___ Provided records

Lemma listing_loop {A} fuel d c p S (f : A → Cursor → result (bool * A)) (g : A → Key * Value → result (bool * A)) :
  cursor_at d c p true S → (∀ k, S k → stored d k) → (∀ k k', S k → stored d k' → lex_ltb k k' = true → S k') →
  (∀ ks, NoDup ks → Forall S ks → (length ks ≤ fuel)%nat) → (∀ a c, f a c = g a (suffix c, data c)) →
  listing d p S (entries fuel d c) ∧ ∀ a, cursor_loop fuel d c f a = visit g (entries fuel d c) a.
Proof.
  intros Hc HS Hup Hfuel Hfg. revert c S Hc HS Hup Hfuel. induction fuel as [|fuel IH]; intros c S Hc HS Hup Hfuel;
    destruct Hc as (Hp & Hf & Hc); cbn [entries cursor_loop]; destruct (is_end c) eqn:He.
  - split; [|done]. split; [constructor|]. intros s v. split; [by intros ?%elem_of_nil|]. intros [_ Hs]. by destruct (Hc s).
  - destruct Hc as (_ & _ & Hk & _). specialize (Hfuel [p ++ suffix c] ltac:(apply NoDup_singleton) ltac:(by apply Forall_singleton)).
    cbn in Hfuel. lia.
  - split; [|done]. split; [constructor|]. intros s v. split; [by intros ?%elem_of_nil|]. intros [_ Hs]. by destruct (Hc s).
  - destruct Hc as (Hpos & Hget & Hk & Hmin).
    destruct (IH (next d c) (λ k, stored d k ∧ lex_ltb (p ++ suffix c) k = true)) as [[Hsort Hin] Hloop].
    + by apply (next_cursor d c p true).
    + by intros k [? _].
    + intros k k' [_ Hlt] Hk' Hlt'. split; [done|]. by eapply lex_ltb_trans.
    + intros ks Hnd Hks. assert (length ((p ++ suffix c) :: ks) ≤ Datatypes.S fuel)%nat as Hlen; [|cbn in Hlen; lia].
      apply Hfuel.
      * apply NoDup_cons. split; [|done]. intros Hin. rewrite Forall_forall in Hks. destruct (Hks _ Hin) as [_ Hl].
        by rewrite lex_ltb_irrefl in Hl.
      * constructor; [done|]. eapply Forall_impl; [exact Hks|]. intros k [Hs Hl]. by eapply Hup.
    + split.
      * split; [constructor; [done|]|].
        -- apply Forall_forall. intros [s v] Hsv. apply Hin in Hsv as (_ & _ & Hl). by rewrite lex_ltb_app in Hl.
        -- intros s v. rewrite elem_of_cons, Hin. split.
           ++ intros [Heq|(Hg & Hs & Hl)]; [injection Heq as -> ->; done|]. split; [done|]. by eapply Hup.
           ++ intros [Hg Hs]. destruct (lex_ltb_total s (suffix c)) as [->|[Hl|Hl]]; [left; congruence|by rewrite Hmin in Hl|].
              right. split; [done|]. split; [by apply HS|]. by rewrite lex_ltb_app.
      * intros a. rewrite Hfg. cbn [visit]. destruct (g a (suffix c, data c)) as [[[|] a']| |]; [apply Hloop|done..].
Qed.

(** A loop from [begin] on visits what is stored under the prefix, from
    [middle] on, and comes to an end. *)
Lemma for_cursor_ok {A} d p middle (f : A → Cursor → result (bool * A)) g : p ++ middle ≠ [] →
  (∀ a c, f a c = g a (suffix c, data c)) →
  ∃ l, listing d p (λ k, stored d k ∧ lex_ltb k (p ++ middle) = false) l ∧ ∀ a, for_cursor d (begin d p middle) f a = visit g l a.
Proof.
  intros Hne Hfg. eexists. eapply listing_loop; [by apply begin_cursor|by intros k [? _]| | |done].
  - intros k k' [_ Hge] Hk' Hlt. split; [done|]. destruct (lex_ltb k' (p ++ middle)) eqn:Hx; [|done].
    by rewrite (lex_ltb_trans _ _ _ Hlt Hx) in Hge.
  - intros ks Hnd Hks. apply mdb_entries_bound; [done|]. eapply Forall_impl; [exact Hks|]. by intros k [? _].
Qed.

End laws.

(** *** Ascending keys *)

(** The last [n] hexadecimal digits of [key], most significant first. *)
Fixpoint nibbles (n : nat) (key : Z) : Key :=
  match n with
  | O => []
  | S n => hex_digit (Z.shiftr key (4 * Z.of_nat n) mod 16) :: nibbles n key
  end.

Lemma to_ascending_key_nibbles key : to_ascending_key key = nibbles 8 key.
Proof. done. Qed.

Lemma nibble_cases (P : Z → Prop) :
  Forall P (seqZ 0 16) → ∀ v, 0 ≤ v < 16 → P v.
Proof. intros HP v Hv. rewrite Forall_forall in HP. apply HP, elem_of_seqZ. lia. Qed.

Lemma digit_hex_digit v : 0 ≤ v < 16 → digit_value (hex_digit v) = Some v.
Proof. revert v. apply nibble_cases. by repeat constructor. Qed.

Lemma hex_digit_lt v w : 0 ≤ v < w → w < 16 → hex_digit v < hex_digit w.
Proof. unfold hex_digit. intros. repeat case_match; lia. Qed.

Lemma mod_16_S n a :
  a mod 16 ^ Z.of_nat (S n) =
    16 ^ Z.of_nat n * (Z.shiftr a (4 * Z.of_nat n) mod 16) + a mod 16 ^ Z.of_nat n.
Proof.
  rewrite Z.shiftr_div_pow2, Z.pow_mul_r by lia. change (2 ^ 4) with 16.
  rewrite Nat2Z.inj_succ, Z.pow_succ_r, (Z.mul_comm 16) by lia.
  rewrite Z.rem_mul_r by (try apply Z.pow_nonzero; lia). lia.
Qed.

______

• Problem statement: The whole set of records needs to be written out exactly.

• Response to this exercise:
Lemma listing_loop {A} fuel d c p S (f : A → Cursor → result (bool * A)) (g : A → Key * Value → result (bool * A)) :
  cursor_at d c p true S → (∀ k, S k → stored d k) → (∀ k k', S k → stored d k' → lex_ltb k k' = true → S k') →
  (∀ ks, NoDup ks → Forall S ks → (length ks ≤ fuel)%nat) → (∀ a c, f a c = g a (suffix c, data c)) →
  listing d p S (entries fuel d c) ∧ ∀ a, cursor_loop fuel d c f a = visit g (entries fuel d c) a.
Proof.
  intros Hc HS Hup Hfuel Hfg. revert c S Hc HS Hup Hfuel. induction fuel as [|fuel IH]; intros c S Hc HS Hup Hfuel;
    destruct Hc as (Hp & Hf & Hc); cbn [entries cursor_loop]; destruct (is_end c) eqn:He.
  - split; [|done]. split; [constructor|]. intros s v. split; [by intros ?%elem_of_nil|]. intros [_ Hs]. by destruct (Hc s).
  - destruct Hc as (_ & _ & Hk & _). specialize (Hfuel [p ++ suffix c] ltac:(apply NoDup_singleton) ltac:(by apply Forall_singleton)).
    cbn in Hfuel. lia.
  - split; [|done]. split; [constructor|]. intros s v. split; [by intros ?%elem_of_nil|]. intros [_ Hs]. by destruct (Hc s).
  - destruct Hc as (Hpos & Hget & Hk & Hmin).
    destruct (IH (next d c) (λ k, stored d k ∧ lex_ltb (p ++ suffix c) k = true)) as [[Hsort Hin] Hloop].
    + by apply (next_cursor d c p true).
    + by intros k [? _].
    + intros k k' [_ Hlt] Hk' Hlt'. split; [done|]. by eapply lex_ltb_trans.
    + intros ks Hnd Hks. assert (length ((p ++ suffix c) :: ks) ≤ Datatypes.S fuel)%nat as Hlen; [|cbn in Hlen; lia].
      apply Hfuel.
      * apply NoDup_cons. split; [|done]. intros Hin. rewrite Forall_forall in Hks. destruct (Hks _ Hin) as [_ Hl].
        by rewrite lex_ltb_irrefl in Hl.
      * constructor; [done|]. eapply Forall_impl; [exact Hks|]. intros k [Hs Hl]. by eapply Hup.
    + split.
      * split; [constructor; [done|]|].
        -- apply Forall_forall. intros [s v] Hsv. apply Hin in Hsv as (_ & _ & Hl). by rewrite lex_ltb_app in Hl.
        -- intros s v. rewrite elem_of_cons, Hin. split.
           ++ intros [Heq|(Hg & Hs & Hl)]; [injection Heq as -> ->; done|]. split; [done|]. by eapply Hup.
           ++ intros [Hg Hs]. destruct (lex_ltb_total s (suffix c)) as [->|[Hl|Hl]]; [left; congruence|by rewrite Hmin in Hl|].
              right. split; [done|]. split; [by apply HS|]. by rewrite lex_ltb_app.
      * intros a. rewrite Hfg. cbn [visit]. destruct (g a (suffix c, data c)) as [[[|] a']| |]; [apply Hloop|done..].
Qed.

(** A loop from [begin] on visits what is stored under the prefix, from
    [middle] on, and comes to an end. *)
Lemma for_cursor_ok {A} d p middle (f : A → Cursor → result (bool * A)) g : p ++ middle ≠ [] →
  (∀ a c, f a c = g a (suffix c, data c)) →
  ∃ l, listing d p (λ k, stored d k ∧ lex_ltb k (p ++ middle) = false) l ∧ ∀ a, for_cursor d (begin d p middle) f a = visit g l a.
Proof.
  intros Hne Hfg. eexists. eapply listing_loop; [by apply begin_cursor|by intros k [? _]| | |done].
  - intros k k' [_ Hge] Hk' Hlt. split; [done|]. destruct (lex_ltb k' (p ++ middle)) eqn:Hx; [|done].
    by rewrite (lex_ltb_trans _ _ _ Hlt Hx) in Hge.
  - intros ks Hnd Hks. apply mdb_entries_bound; [done|]. eapply Forall_impl; [exact Hks|]. by intros k [? _].
Qed.

End laws.

(** *** Ascending keys *)

(** The last [n] hexadecimal digits of [key], most significant first. *)
Fixpoint nibbles (n : nat) (key : Z) : Key :=
  match n with
  | O => []
  | S n => hex_digit (Z.shiftr key (4 * Z.of_nat n) mod 16) :: nibbles n key
  end.

Lemma to_ascending_key_nibbles key : to_ascending_key key = nibbles 8 key.
Proof. done. Qed.

Lemma nibble_cases (P : Z → Prop) :
  Forall P (seqZ 0 16) → ∀ v, 0 ≤ v < 16 → P v.
Proof. intros HP v Hv. rewrite Forall_forall in HP. apply HP, elem_of_seqZ. lia. Qed.

Lemma digit_hex_digit v : 0 ≤ v < 16 → digit_value (hex_digit v) = Some v.
Proof. revert v. apply nibble_cases. by repeat constructor. Qed.

Lemma hex_digit_lt v w : 0 ≤ v < w → w < 16 → hex_digit v < hex_digit w.
Proof. unfold hex_digit. intros. repeat case_match; lia. Qed.

Lemma mod_16_S n a :
  a mod 16 ^ Z.of_nat (S n) =
    16 ^ Z.of_nat n * (Z.shiftr a (4 * Z.of_nat n) mod 16) + a mod 16 ^ Z.of_nat n.
Proof.
  rewrite Z.shiftr_div_pow2, Z.pow_mul_r by lia. change (2 ^ 4) with 16.
  rewrite Nat2Z.inj_succ, Z.pow_succ_r, (Z.mul_comm 16) by lia.
  rewrite Z.rem_mul_r by (try apply Z.pow_nonzero; lia). lia.
Qed.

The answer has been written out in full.